Sol nasce dois milhões de anos mais cedo

A revelação veio de dentro de um meteorito de 1,5 kg encontrado no deserto do noroeste da África. Ele foi vendido a um negociador de meteoritos no Marrocos, em 2004, e levado para ser classificado na Universidade do Norte do Arizona, nos Estados Unidos. Um precioso pedaço foi então emprestado aos pesquisadores Audrey Bouvier e Meenakshi Wadhwa, da Universidade do Estado do Arizona – e revelou conter o material mais antigo de que se tem notícia.

Análises de uma inclusão mineral contida no meteorito indicaram que ela tem cerca de 4,5682 bilhões de anos. A idade é entre 0,3 e 1,9 milhão maior que as previsões mais aceitas até agora para o Sistema Solar. O resultado foi publicado na Nature Geoscience nesta semana. 

“As inclusões são tidas como os objetos mais antigos do Sistema Solar”

Assim como as previsões anteriores, a atual foi feita a partir do cálculo da idade de inclusões ricas em cálcio e alumínio (CAIs, na sigla em inglês) contidas em meteoritos. “Elas são tidas como os objetos mais antigos do Sistema Solar”, explica Audrey Bouvier.

Esses pedaços de meteorito teriam sido as primeiras partículas sólidas a se formarem a partir da nuvem de gases que originou Sol e planetas mais de quatro bilhões de anos atrás – chamadas também de refratárias por causa das altas temperaturas da nebulosa solar. 

“São os primeiros grandes objetos formados pela condensação dos elementos a partir de seu estado inicial gasoso”, explica Bouvier à CH On-line. Segundo a geoquímica, o meteorito em questão (um condrito carbonáceo da classe CV3, batizado de NWA 2364) era “raro e precioso” não apenas pela quantidade de inclusões que continha, como também por serem elas grandes o suficiente para estimar sua idade, com mais de 5 mm.

Outra vantagem é que, até onde se sabe, ele não sofreu modificações desde sua formação.
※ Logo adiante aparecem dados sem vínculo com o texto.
Ltac enter_handler Hrej rest w :=
  cbn zeta; unfold handler; rewrite Hrej; cbv zeta; rewrite !effects_bind;
  set (st := tracer_Start _ _ _ _ _ w);
  set (cq := calcReqSize _);
  set (dn := Next rest _ _);
  rewrite !effects_if_mret;
  pose proof (eq_refl : effects st = [SpanStart (sp_ctx (snd (result st))) _ _ _ _ _]) as Hst.

Ltac observe Hst :=
  rewrite !omap_app, Hst; silent; cbn [omap list_omap app]; try reflexivity.

(** X7.  A request that no filter rejects is traced once: the handler
    opens one span before the handlers downstream run and ends that same
    span after them, records one duration sample, the time the handlers
    downstream took, and adds 1 to the active-requests counter, which it
    never decrements.  The handlers downstream find the span in the
    context of the request. *)
Theorem traced_request_one_span I sn cfg tracer props rest c w :
  instruments_created cfg ->
  rejected (Filters (set cfg)) (Request_ c) = false ->
  let es := effects (handler I sn cfg tracer props rest c w) in
  exists sc c1 w1,
    let down := Next rest c1 w1 in
    clock w1 = clock w /\
    ctx_span (req_Context (Request_ c1)) = Some {| sp_ctx := sc; sp_recording := true |} /\
    span_starts es = sc :: span_starts (effects down) /\
    span_ends es = span_ends (effects down) ++ [sc] /\
    samples "http.server.request.duration" es =
      samples "http.server.request.duration" (effects down)
        ++ [SMillis (clock (final down) - clock w)] /\
    counter_adds "http.server.active_requests" es =
      counter_adds "http.server.active_requests" (effects down) ++ [1].
Proof.
  intros (Hd & Hq & Hs & Ha) Hrej. enter_handler Hrej rest w. rewrite Hd, Hq, Hs, Ha.
  exists (sp_ctx (snd (result st))), (snd cq), (final st).
  fold dn. cbn zeta. split; [|split; [|split; [|split; [|split]]]].
  - reflexivity.
  - unfold cq, calcReqSize. cbn [Request_ set_Request Set_ WithContext req_Body].
    destruct (ReadAll _) as [[body|e] b']; reflexivity.
  - unfold span_starts. observe Hst. rewrite !app_nil_r. reflexivity.
  - unfold span_ends. observe Hst.
  - unfold samples. observe Hst.
  - unfold counter_adds. observe Hst.
Qed.

Lemma traced_request_one_span_witness :
  let es := effects (handler I0 "svc" plain_cfg svc_tracer initPropagator
                       ok_handler get_version w0) in
  exists sc c1 w1,
    let down := Next ok_handler c1 w1 in
    clock w1 = clock w0 /\
    ctx_span (req_Context (Request_ c1)) = Some {| sp_ctx := sc; sp_recording := true |} /\
    span_starts es = sc :: span_starts (effects down) /\
    span_ends es = span_ends (effects down) ++ [sc] /\
    samples "http.server.request.duration" es =
      samples "http.server.request.duration" (effects down)
        ++ [SMillis (clock (final down) - clock w0)] /\
    counter_adds "http.server.active_requests" es =
      counter_adds "http.server.active_requests" (effects down) ++ [1].
Proof.
  apply (traced_request_one_span I0 "svc" plain_cfg svc_tracer initPropagator
           ok_handler get_version w0).
  - repeat split.
  - reflexivity.
Defined.

(** X8.  The request-size counter gets the size of the headers plus
    the length of the body, and the body the handlers downstream find is
    the one that arrived; the response-size counter gets the number of
    bytes written, 0 when the writer reports a negative size, so never a
    negative amount. *)
Theorem body_sizes_recorded I sn cfg tracer props rest c w body :
  instruments_created cfg ->
  rejected (Filters (set cfg)) (Request_ c) = false ->
  req_Body (Request_ c) = BodyData body ->
  let es := effects (handler I sn cfg tracer props rest c w) in
  exists c1 w1,
    let down := Next rest c1 w1 in
    req_Body (Request_ c1) = BodyData body /\
    counter_adds "http.server.request.body.size" es =
      counter_adds "http.server.request.body.size" (effects down)
        ++ [headerSize (req_Header (Request_ c)) + Z.of_nat (length body)] /\
    counter_adds "http.server.response.body.size" es =
      counter_adds "http.server.response.body.size" (effects down)
        ++ [Z.max 0 (w_Size (Writer (result down)))].
Proof.
  intros (Hd & Hq & Hs & Ha) Hrej Hbody. enter_handler Hrej rest w.
  rewrite Hd, Hq, Hs, Ha, clamp_max.
  assert (Hsz : cq = (headerSize (req_Header (Request_ c)) + Z.of_nat (length body),
                      set_Request (Set_ (Set_ c tracerKey sn) meterKey sn)
                        (WithContext (Request_ c) (fst (result st))))).
  { unfold cq. rewrite (calcReqSize_data _ body); [reflexivity | exact Hbody]. }
  exists (snd cq), (final st). fold dn. cbn zeta. split; [|split].
  - rewrite Hsz. exact Hbody.
  - unfold counter_adds. observe Hst.
    replace (fst cq) with (headerSize (req_Header (Request_ c)) + Z.of_nat (length body))
      by (rewrite Hsz; reflexivity).
    reflexivity.
  - unfold counter_adds. observe Hst.
Qed.

Lemma body_sizes_recorded_witness :
  let es := effects (handler I0 "svc" plain_cfg svc_tracer initPropagator
                       ok_handler get_version w0) in
  exists c1 w1,
    let down := Next ok_handler c1 w1 in
    req_Body (Request_ c1) = BodyData [] /\
    counter_adds "http.server.request.body.size" es =
      counter_adds "http.server.request.body.size" (effects down) ++ [11] /\
    counter_adds "http.server.response.body.size" es =
      counter_adds "http.server.response.body.size" (effects down)
        ++ [Z.max 0 (w_Size (Writer (result down)))].
Proof.
  apply (body_sizes_recorded I0 "svc" plain_cfg svc_tracer initPropagator
           ok_handler get_version w0 []).
  - repeat split.
  - reflexivity.
  - reflexivity.
Defined.

(** X9.  The handler hands the request on with the tracer and the
    meter stored under their two keys, and gives it back as the handlers
    downstream left it, except that the context of the request is again
    the one it arrived with; the process state is the one they left. *)
Theorem request_context_restored I sn cfg tracer props rest c w :
  rejected (Filters (set cfg)) (Request_ c) = false ->
  let r := handler I sn cfg tracer props rest c w in
  exists c1 w1,
    let down := Next rest c1 w1 in
    Keys c1 = <[meterKey := sn]> (<[tracerKey := sn]> (Keys c)) /\
    result r = set_Request (result down)
                 (WithContext (Request_ (result down)) (req_Context (Request_ c))) /\
    final r = final down.
Proof.
  intros Hrej. cbn zeta. unfold handler. rewrite Hrej. cbv zeta.
  rewrite !result_bind, !final_bind.
  set (st := tracer_Start _ _ _ _ _ w).
  exists (snd (calcReqSize
            (set_Request (Set_ (Set_ c tracerKey sn) meterKey sn)
               (WithContext (Request_ c) (fst (result st)))))), (final st).
  cbn zeta. split; [|split].
  - unfold calcReqSize. cbn [Request_ set_Request Set_ WithContext req_Body].
    destruct (ReadAll _) as [[body|e] b']; reflexivity.
  - reflexivity.
  - set (dn := Next rest _ _).
    repeat first
      [ rewrite final_span_End
      | rewrite final_instrument_Add
      | rewrite final_instrument_Record
      | rewrite final_span_SetStatus
      | rewrite final_time_Now
      | rewrite final_if_mret by (intros; apply final_span_SetAttributes) ].
    reflexivity.
Qed.

Lemma request_context_restored_witness :
  req_Context (Request_ (result (handler I0 "svc" plain_cfg svc_tracer initPropagator
                                   ok_handler get_version w0))) = background.
Proof.
  destruct (request_context_restored I0 "svc" plain_cfg svc_tracer initPropagator
              ok_handler get_version w0 eq_refl) as (c1 & w1 & _ & H & _).
  rewrite H. reflexivity.
Defined.

(** X10.  When the formatter, or without one the matched route, gives
    a name, the span is opened under that name and carries it as
    [http.route]; so does every metric sample.  The two size counters
    get the request attributes and the route; the duration sample and
    the active-requests count get in addition the status code, when it
    is positive, and the errors left on the gin context, when there are
    any. *)
Theorem named_request_carries_route I sn cfg tracer props rest c w :
  instruments_created cfg ->
  rejected (Filters (set cfg)) (Request_ c) = false ->
  chosen_name cfg c <> "" ->
  let name := chosen_name cfg c in
  let base :=
    HTTPServerRequestMetrics I sn (req_line (Request_ c)) (req_Header (Request_ c))
      ++ [HTTPRoute name] in
  let es := effects (handler I sn cfg tracer props rest c w) in
  exists sc parent c1 w1,
    let c2 := result (Next rest c1 w1) in
    let status := w_Status (Writer c2) in
    let full :=
      base ++ (if 0 <? status then [HTTPStatusCode status] else [])
           ++ (if negb (Nat.eqb (length (Errors c2)) 0)
               then [String_ "gin.errors" (Errors_String c2)] else []) in
    hd_error es =
      Some (SpanStart sc parent tracer name SpanKindServer
              (HTTPServerRequest I sn (req_line (Request_ c)) (req_Header (Request_ c))
                 ++ [HTTPRoute name])) /\
    metric_calls es =
      metric_calls (effects (Next rest c1 w1))
        ++ [("http.server.request.body.size", base);
            ("http.server.response.body.size", base);
            ("http.server.request.duration", full);
            ("http.server.active_requests", full)].
Proof.
  intros (Hd & Hq & Hs & Ha) Hrej Hname.
  assert (Hfound : negb (chosen_name cfg c =? "")%string = true).
  { apply negb_true_iff, String.eqb_neq. exact Hname. }
  cbn zeta. unfold handler. rewrite Hrej. cbn [Set_ FullPath Request_].
  fold (chosen_name cfg c). rewrite Hfound, Hd, Hq, Hs, Ha. rewrite !effects_bind.
  set (st := tracer_Start _ _ _ _ _ w).
  set (cq := calcReqSize _).
  set (dn := Next rest _ _).
  rewrite !effects_if_mret.
  pose proof (eq_refl : effects st = [SpanStart (sp_ctx (snd (result st))) _ _ _ _ _]) as Hst.
  exists (sp_ctx (snd (result st))). eexists. exists (snd cq), (final st).
  change (Next rest (snd cq) (final st)) with dn. cbn zeta. split.
  - rewrite Hst. reflexivity.
  - unfold metric_calls. observe Hst.
    destruct (0 <? w_Status (Writer (result dn)));
      destruct (negb (Nat.eqb (length (Errors (result dn))) 0));
      cbv iota; rewrite ?app_nil_r, <- ?app_assoc; reflexivity.
Qed.

Lemma named_request_carries_route_witness :
  let cfg := {| set := configure [WithSpanNameFormatter (Some method_and_path)];
                reqDuration := Real reqDuration_spec; reqSize := Real reqSize_spec;
                respSize := Real respSize_spec; activeReqs := Real activeReqs_spec |} in
  let es := effects (handler I0 "svc" cfg svc_tracer initPropagator ok_handler get_user w0) in
  let base := [String_ "http.method" "GET"; HTTPRoute "GET /user/42"] in
  exists sc parent c1 w1,
    let c2 := result (Next ok_handler c1 w1) in
    let status := w_Status (Writer c2) in
    let full :=
      base ++ (if 0 <? status then [HTTPStatusCode status] else [])
           ++ (if negb (Nat.eqb (length (Errors c2)) 0)
               then [String_ "gin.errors" (Errors_String c2)] else []) in
    hd_error es =
      Some (SpanStart sc parent svc_tracer "GET /user/42" SpanKindServer
              ([String_ "http.method" "GET"; String_ "http.target" "/user/42"]
                 ++ [HTTPRoute "GET /user/42"])) /\
    metric_calls es =
      metric_calls (effects (Next ok_handler c1 w1))
        ++ [("http.server.request.body.size", base);
            ("http.server.response.body.size", base);
            ("http.server.request.duration", full);
            ("http.server.active_requests", full)].
Proof.
  apply (named_request_carries_route I0 "svc"
           {| set := configure [WithSpanNameFormatter (Some method_and_path)];
              reqDuration := Real reqDuration_spec; reqSize := Real reqSize_spec;
              respSize := Real respSize_spec; activeReqs := Real activeReqs_spec |}
           svc_tracer initPropagator ok_handler get_user w0).
  - repeat split.
  - reflexivity.
  - discriminate.
Defined.

(** X11.  After the handlers downstream have run, the span gets the
    status that [HTTPServerStatus] gives for the status code of the
    response, then the status code as an attribute when it is positive,
    then the errors left on the gin context when there are any. *)
Theorem response_status_on_span I sn cfg tracer props rest c w :
  rejected (Filters (set cfg)) (Request_ c) = false ->
  let es := effects (handler I sn cfg tracer props rest c w) in
  exists sc c1 w1,
    let down := Next rest c1 w1 in
    let c2 := result down in
    let status := w_Status (Writer c2) in
    span_starts es = sc :: span_starts (effects down) /\
    status_calls es =
      status_calls (effects down)
        ++ [(sc, fst (HTTPServerStatus I status), snd (HTTPServerStatus I status))] /\
    attribute_calls es =
      attribute_calls (effects down)
        ++ (if 0 <? status then [(sc, [HTTPStatusCode status])] else [])
        ++ (if negb (Nat.eqb (length (Errors c2)) 0)
            then [(sc, [String_ "gin.errors" (Errors_String c2)])] else []).
Proof.
  intros Hrej. enter_handler Hrej rest w.
  exists (sp_ctx (snd (result st))), (snd cq), (final st).
  change (Next rest (snd cq) (final st)) with dn. cbn zeta. split; [|split].
  - unfold span_starts. observe Hst. rewrite !app_nil_r. reflexivity.
  - unfold status_calls. observe Hst.
  - unfold attribute_calls. observe Hst.
    destruct (0 <? w_Status (Writer (result dn)));
      destruct (negb (Nat.eqb (length (Errors (result dn))) 0)); reflexivity.
Qed.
O mesmo não vale para o meteorito Allende, encontrado no México em 1969 e usado como referência para uma das estimativas que prevaleciam da idade do Sistema Solar. As alterações que sofreu tornariam o cálculo menos seguro.

A diferença da maturidade

Inclusão mineral
Uma imagem microscópica da inclusão mineral mais antiga já encontrada, antes de de ser extraída do meteorito NWA 2364 (foto: reprodução/ Nature Geoscience).

A idade dos CAIs é calculada com base nos isótopos presentes em sua composição (átomos de um mesmo elemento com massa atômica diferente), com base no tempo conhecido de decaimento de cada um.

No novo estudo, o resultado ganhou força porque a equipe baseou-se em dois medidores – e obteve o mesmo resultado com ambos. De um lado, fez o cálculo a partir de isótopos de chumbo contidos na amostra; de outro, analisou também a quantidade de alumínio e magnésio presentes, chegando à mesma idade: 4,5682 bilhões de anos.

Diante de tal número, pode parecer que 1,9 milhão não faria lá muita diferença. Mas Bouvier argumenta: “Os eventos se sucederam de forma veloz nos primeiros milhões de anos da história do Sistema Solar, e é isso que os nossos estudos de alta precisão ajudam a entender”. 

Ela explica que dois milhões de anos são um tempo significativo considerando-se, por exemplo, a meia-vida de isótopos de alumínio e de ferro. No jovem Sistema Solar, eles eram “os elementos e fontes de calor radiogênicos mais importantes para a diferenciação dos planetas”.

A idade é importante para calcular os elementos presentes e como eles influenciaram a provisão de calorpara a formação dos planetas

“Isso é muito importante para calcular o quanto desses elementos estavam presentes inicialmente, e como eles influenciaram a provisão de calor durante a formação dos planetas”, explica a geoquímica.

No caso do isótopo 60Fe, mais precisamente: “Dois milhões de anos a mais duplicariam a previsão de sua abundância inicial”, conta ela. De acordo com a pesquisadora, a presença de tamanha quantidade de ferro reforça a teoria de que ele teria vindo de uma formação estelar, e ajuda a precisar quando ele teria sido injetado na nebulosa solar.

Seria o caminho para entender “o ambiente estelar do Sol que nascia e que tipo de estrelas trouxeram os elementos-chave para a ‘receita’ da vida”, diz Bouvier.